Si tratta di una mostra molto importante, anche se non chiama immediatamente in causa nomi di prima grandezza della storia dell’arte italiana e, devo ammettere, anche coraggiosamente, perché si poteva giocare su nomi civetta, quali quelli di Michelangelo, Raffaello, Leonardo. Questi sono artisti che vengono evocati nella mostra, ma non ne sono i protagonisti. I protagonisti, infatti, sono alcuni spagnoli che hanno lavorato in Italia agli inizi del Cinquecento e che – accanto agli italiani e in alcuni casi anche prima – si sono sintonizzati sulle straordinarie novità artistiche della fase avanzata del Rinascimento, un periodo definito in vari modi: Rinascimento alto, maturo, pieno o, se vogliamo usare la definizione di Vasari che è nel titolo della mostra, maniera moderna. Vasari, che scrive la prima edizione della sua opera storica nel 1550 (Le vite de’ più eccellenti architetti, pittori, et scultori italiani, da Cimabue insino a’ tempi nostri; NdR), definisce così la terza e ultima fase dello svolgimento dell’arte italiana fino al Cinquecento. Una fase di compimento, inaugurata dai tre grandi artisti già citati, Leonardo, Raffaello e Michelangelo. Accanto a loro si muove tutto un gruppo di artisti che possiamo anche chiamare, per brevità, manieristi, a cui si aggiunge il contributo molto importante degli spagnoli. Lo stesso Michelangelo, infatti, affermava che, oltre agli italiani, gli unici capaci di stare dietro a queste nuove spinte, in Europa, erano appunto gli spagnoli. E l’esposizione si occupa di questa tematica e di questo particolare momento artistico.
Ci parli di questo gruppo di artisti spagnoli e del legame con l’arte italiana.
Il protagonista centrale della mostra è Alonso Berruguete, artista castigliano che è stato in contatto con Michelangelo ed è ricordato nelle sue lettere: uno dei primi a poter vedere il cartone della Battaglia di Cascina, tenuto sotto chiave dallo stesso Buonarroti. Berruguete si è mosso in Italia tra il primo e il secondo decennio del Cinquecento e ha lasciato delle opere di grande importanza, sia pittoriche, sia scultoree. Un artista con una tradizione storiografica abbastanza consolidata, di cui si è occupato anche un grande storico dell’arte italiana, Roberto Longhi, in un saggio (Comprimarj spagnoli della maniera italiana, in “Paragone”, 1953; ora in Arte italiana e arte tedesca con altre congiunture fra Italia ed Europa, 1939-1969, Firenze, Sansoni, 1979; NdR) in cui si dà risalto al valore e alla qualità di questa figura, arrivando ad affermare che abbia anticipato artisti italiani quali Pontormo e Rosso Fiorentino, recependo le novità di Michelangelo e di Raffaello anche prima degli stessi manieristi fiorentini. Davvero un grande protagonista.
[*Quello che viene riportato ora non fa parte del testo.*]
(* ===== verification/Prelude.v ===== *)
(** * mymuduo: a verification library

    mymuduo (src/mymuduo) is a C++ network library after muduo: non-blocking
    sockets, one event loop per thread. A [TcpServer] owns an [Acceptor] on its
    base loop and an [EventLoopThreadPool]; each new connection goes to the next
    loop of the pool as a [TcpConnection], which owns a [Channel] (the events of one
    descriptor) and two [Kfifo] ring buffers. An [EventLoop] waits in its
    [EpollPoller], has the active channels handle their events, runs the functors
    other threads queued, and owns a [TimerQueue]. This development models these
    parts in Rocq, each from its source file, and proves what they promise to each
    other; where they do not keep a promise, it proves what they do instead.

    ** Conventions

    Code that changes state or can fail is a function in the monad [M S A]: from a
    state, an outcome that is a result with a new state or a [fault], the reason why
    the C++ run does not go on normally (a failed [assert], an access out of bounds
    or through a dead or null pointer, a signed overflow, a second lock of a mutex
    that blocks, an exception, a logged [exit]). Integers are [Z]; a value of a
    machine type is wrapped where the code wraps it ([u32], [u64], [i16], [i32]) and
    checked where overflow is undefined ([checked_i64]). Bytes are [Byte.byte]; an
    object in memory is the list of its cells, read and written by [mem_read] and
    [mem_write]; a pointer to a heap object is its address in a [gmap].

    The kernel is outside. Its tables are type classes with the documented laws
    ([Epoll], [EventFd], [SocketApi]), each with a concrete instance that satisfies
    them; the results of reading, writing and the clock are arguments of the
    operation that makes the system call. User callbacks are trees of calls (type
    [action] or [call] of each file), so that the theorems hold for all of them.
    Threads are interleaved by step relations, one constructor for each atomic step.
    Two languages of proof are used: rewriting with equations of runs (tactic
    [mstep]) and weakest preconditions ([wp]).

    ** Files

    Data.
    - [Prelude]: faults, the monad, [wp], machine integers, memory, mutexes, tactics.
    - [Ring]: slices and overwriting of a circular array.
    - [Kfifo] (kfifo.h, kfifo.cpp): the ring buffer, every operation. Its invariant
      [wf] relates the two wrapping counters to [contents], the queue of unread
      bytes. [writeBuffer] and [readBuffer] implement enqueue and dequeue if a second
      [lock] by the owner of a mutex returns; with a mutex that blocks they deadlock
      on themselves. The two cases are the instances of [MutexImpl]. [readFd] and
      [writeFd] are shown correct where they are, and wrong where they are not.
    - [Buffer] (Buffer.h, Buffer.cpp): the vector buffer, every operation, against
      the same abstract queue.
    - [ByteQueue]: the interface both buffers implement, and what follows for any
      sequence of puts and gets.
    - [StringPiece] (StringPiece.h): the comparisons against the lexicographic order.
    - [Decimal]: [snprintf] into a fixed buffer and the decimal form of integers.
    - [InetAddress] (Endian.h, InetAddress.h, InetAddress.cpp): byte order, ports.
    - [Timestamp] (Timestamp.h, Timestamp.cpp): points in time, doubles as IEEE
      [spec_float], printing.
    - [OrdSet]: [std::set] of pairs as a sorted list.

    One loop.
    - [Channel] (Channel.h, Channel.cpp): interest flags, dispatch of events, and the
      guard that keeps a tied object alive during the dispatch.
    - [EpollPoller] (Poller.h, Poller.cpp, EpollPoller.h, EpollPoller.cpp): the map of
      channels and the kernel's interest list. The invariant [wf] ties a channel's
      index, the map and the list together. [watch] and [unwatch] are the two uses
      its clients make of it: a new channel that starts to read, and the end of one.
    - [OneLoop] (CurrentThread.h, CurrentThread.cpp, DefaultPoller.cpp, and the
      constructor, destructor and thread checks of EventLoop.cpp): which thread has
      which loop.
    - [EventLoop] (EventLoop.h, EventLoop.cpp): [loop], [quit], [runInLoop],
      [queueInLoop], [doPendingFunctors] and the wake-up descriptor as atomic steps of
      the loop's thread and of any number of others.
    - [TcpConnection] (TcpConnection.h, TcpConnection.cpp): the state machine, [send]
      on all branches, [handleWrite], closing; the life of a connection as a step
      relation.
    - [RemoteSend]: [send] and [shutdown] of TcpConnection.cpp from another thread:
      what the queued functor points to, and what has become of it meanwhile.
    - [Reactor]: the connections of a loop with its poller. The calls a connection
      makes on its channel ([loop_calls] of [TcpConnection]) are carried out by
      [EpollPoller]; the turn of [EventLoop::loop] dispatches what was reported.
    - [TimerQueue] (Timer.h, Timer.cpp, TimerId.h, TimerQueue.h, TimerQueue.cpp, and
      the timer calls of EventLoop.cpp): timers on the heap, the two sets, the kernel
      timer, every operation. [inv pend q] says that the heap, the ordered set and the
      set of active timers agree but for the timers [pend] that the running code
      holds; [armed_for] that the kernel timer is set early enough.
    - [RemoteTimers]: [addTimer] and [cancel] of TimerQueue.cpp from other threads, a
      call in its parts, with the functors it queues; [pend] is then the timers that
      are on their way to the loop.

    Threads.
    - [Thread] (Thread.h, Thread.cpp): names; the owner's calls (start, join and the
      destruction) interleaved with the lambda of the thread it starts.
    - [EventLoopThread] (EventLoopThread.h, EventLoopThread.cpp, Thread.cpp): the
      start-up handshake of two threads and the destructor. The states are finite;
      the reachable ones are computed ([reachable], whose fuel is enough since its
      result is checked to be closed under steps) and checked.
    - [EventLoopThreadPool] (EventLoopThreadPool.h, EventLoopThreadPool.cpp): starting
      the threads and handing out their loops in turn.
    - [Logger] (Logger.h, Logger.cpp): the macros and [log] as steps of any number of
      threads on the one instance.

    The server.
    - [Sockets] (SocketOps.h, SocketOps.cpp, Socket.h, Socket.cpp): the wrappers of
      the socket calls over [SocketApi], and the owner of a descriptor.
    - [Acceptor] (Acceptor.h, Acceptor.cpp): the listening socket and its channel; its
      callback is any operation on the client's state.
    - [TcpServer] (TcpServer.h, TcpServer.cpp): starting, naming, adding and removing
      connections; what is posted to which loop.
    - [Accepting]: [Acceptor] with [TcpServer::newConnection] as its callback, and the
      descriptors the connections own.
    - [ServerLoops]: [TcpServer] with the loops of its pool: what is posted goes
      through a loop's queue as [EventLoop] has it.

    The whole server.
    - [WholeServer]: acceptor, server, sockets and all loops with their pollers,
      connections, active channels and functors in one state. An event is one part of
      a turn of one loop (a [poll], the handling of one active channel, one functor,
      ...), and the loops step in any order. The operations of the other files are
      lifted to this state, not written again.
    - [ServerStages]: its invariant. Each connection has a [stage] of its life, by
      its own state, the server's map and the functors queued for it; [life] orders
      the stages.
    - [ServerSteps]: every event keeps the invariant ([exec_wp]).
    - [ServerSafety]: what follows for every server that has been launched, with a
      concrete run of two loops.
    - [ServerRest]: what each functor puts in the queues, counted; a server left to
      itself comes to rest.
    - [ServerCallbacks] (Callbacks.h, the headers of [TcpConnection] and [TcpServer]):
      setters, accessors, what [newConnection] hands on, and what becomes of a server
      whose callbacks were not set.

    The benchmarks (src/tmuduo/orgin_muduo_test), programs for the original library.
    - [Bench] (pingpong_bench.cc): the ring of socket pairs and its 25 runs. The
      sockets, the loop and the destructor of a channel are parameters with laws of what
      is documented of them ([PipeLaws], [LibraryLaws]).
    - [PingPong] (pingpong_client.cc, pingpong_server.cc): sessions, client and the
      server's echo over connections that are a class with laws ([LinkLaws]).

    The example (tmyserver.cpp).
    - [ChatServer]: constructor, [main] and the two callbacks. [onMessage] takes a
      [Buffer], where the library has a [Kfifo] to give, so that the program does not
      compile as it is; here it is given what it asks for.

    ** What the theorems show

    The theorems whose comment starts with a number [C1] to [C40] are the claims; the
    other lemmas carry them or add smaller facts. Each claim with a hypothesis is
    followed by a witness, the claim applied to a concrete small instance. They are
    of these kinds.
    - The whole server, in every reachable state: a step is carried out or stops in
      one of four ways the library knows, or with what the user's code raises, so that
      none uses a channel, connection or loop that is gone ([server_never_dangles]);
      every connection is accounted for by the map, the queues and its own state
      ([connections_accounted]); a step moves it along the one path of its life, or
      not at all ([server_moves_forward]); every open descriptor has its owner and no
      poller watches one for anybody else ([sockets_owned]); the functors in the queues
      come to an end, and then every connection is open or at the end of its life
      ([server_comes_to_rest]).
    - Components put together: an open connection is watched by the kernel with its own
      interest, and one taken down is not ([Reactor]); the server's tasks for a
      connection are run by its loop, in order, the set-up once and the taking down as
      often as the connection is removed ([ServerLoops]); timers made by other threads are neither
      forgotten nor added twice ([RemoteTimers]); either buffer can stand in for the
      other ([ByteQueue]).
    - Refinement of an abstract structure: ring buffer, vector buffer, comparisons.
    - Invariants of every reachable state, for arbitrary callbacks and interleavings:
      timers, connections, server, poller, loops and their threads, the log.
    - Hand-over protocols: no lost wake-up, functors once and in order, the start-up
      of a thread.
    - The exact behaviour of each branch, errors included: [sendInLoop], the expiry of
      timers, [poll], [handleRead] and the destructor of [Acceptor], both ways to
      accept, the life of an [EventLoop] and of a [Thread].
    - Where the code does not do what it means to, theorems that say so: the
      self-deadlock of the ring buffer, data overwritten or lost by [readFd] and
      [sendInLoop], [handleWrite] that never drains, a half-closed connection that
      comes back after it was taken down, an [errno] tested after the log has changed it,
      a [send] that reads the caller's string too
      late, a [quit] that is lost or that uses a loop already destroyed, an accept
      whose every error ends the program, callbacks that are called without having
      been set, an [addTimer] that reads a timer the loop
      has freed, a cancellation that is forgotten, arguments that are not checked.
    - The benchmarks: each run of the ring of sockets comes to its end whatever the order
      of events, and [main] fails only if a pair is refused ([benchmark_ends]); the echo loses no byte and keeps their order
      ([echo_goes_round]).

    ** Fuel and bounds

    Loops are structural, over lists or over the number of turns. [count_shifts] in
    [Kfifo] has a fuel of 33, one more than a 32-bit value can be halved before it is
    zero. In [Bench] the library's loop is given a bound on how often it polls;
    [benchmark_ends] says how much is enough, [arguments_unchecked] when none is.

    ** Not modelled

    - Types.h and noncopyable.h, in which nothing runs. The reading of arguments by
      [main] of the throughput benchmark, and an earlier copy of its client, which does
      not compile.
    - [sockets::read], [readv], [write]: they pass on to the system call, whose result
      is an input of the operations that use them. [setNonBlockAndCloseOnExec], called
      only when compiled with VALGRIND.
    - Callbacks that are set again while connections exist: in [WholeServer] all
      connections have the callbacks the server was started with. That a user sets a
      high-water mark is in [ServerCallbacks] and [TcpConnection] only.
    - [ServerLoops] is about pools of at least one thread; with none every task runs
      at once on the base loop, which [WholeServer] covers.
    - In [WholeServer] a connection may be released as soon as neither the map nor a
      queued functor refers to it; the code's own batch of functors may hold it a
      little longer, so that the model allows more. The user's calls on a connection
      come from its loop's thread ([RemoteSend] has the others). The faults an event
      can end in (the deadlock and the accesses out of bounds of the ring buffers among
      them) are the subject of [Kfifo] and [TcpConnection]; an event that ends so is
      not taken further.
    - In [WholeServer] the loops have no timers; those of one loop, with any threads
      that set them, are in [TimerQueue] and [RemoteTimers]. The destruction of a server
      is in [TcpServer] (what is posted), [EventLoop] (a loop that quits leaves functors
      behind) and [Reactor] (a half-closed connection taken down); it is no step of
      [WholeServer], because a server may only be destroyed when its base loop runs no
      more: [removeConnectionInLoop] is bound to the plain [this].
    - In [Reactor] a connection is freed when its channel has been removed and not
      registered again since; the end of one that was registered again is a theorem of
      its own ([half_closed_comes_back]).
    - In [Bench] the constructor and the destructor of the library's loop, the limit of
      descriptors that is asked for, and the times.
    - In [RemoteTimers] what the loop's thread does is one step, and in [PingPong] each
      callback is: interleavings inside them are not distinguished.

    ** Order of the work

    The parts were taken in the order of the data's way through the program: buffers,
    channel, poller, loop, connection, threads, server, timers; then the parts put
    together, the wrappers of system calls and the logger; then the whole server, the
    timers of other threads, the benchmarks and the example; last the callbacks a server
    is given and the end of its functors. *)
From Stdlib Require Export ZArith Lia.
From Stdlib Require Strings.Byte.
From stdpp Require Export base tactics numbers list gmap strings.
Intorno a questa personalità, che è quella cardine della mostra, ce ne sono delle altre come il pittore Pedro Machuca, che è più vicino all’ambito di Raffaello e probabilmente collaborò con lui. Un artista che, quasi certamente, aveva inviato delle opere a Napoli, una, in particolare, che si trova al Museo del Prado, una Madonna delle Grazie, tipico soggetto della iconografia religiosa napoletana, ora presente agli Uffizi. Un artista che interpreta lo stile di Raffaello in chiave un po’ bizzarra ed eccentrica: una delle cifre che contraddistingue questi artisti e che li rende così affascinanti, perché capaci di distaccarsi dai canoni del classicismo per mettere in risalto aspetti di irregolarità e di deformazione. L’altra cifra, invece, è un grado di qualità veramente altissimo, che li rende protagonisti della maniera moderna in Italia ma, possiamo dire, anche in Europa. Infatti, bisogna ricordare che questi spagnoli arrivano in Italia agli inizi del Cinquecento attraverso canali che sono ancora misteriosi – al seguito di committenti importanti, alla ricerca di commissioni o anche per confrontarsi con i grande artisti – e restano qui, grosso modo, a cavallo tra primo e secondo decennio del secolo. Una volta tornati in Spagna, infine, diventeranno protagonisti della diffusione della maniera moderna e alcuni di loro, ad esempio, andranno al servizio di Carlo V e quindi lavoreranno ai massimi livelli della committenza, contribuendo a diffondere questo stile in Spagna e in Europa.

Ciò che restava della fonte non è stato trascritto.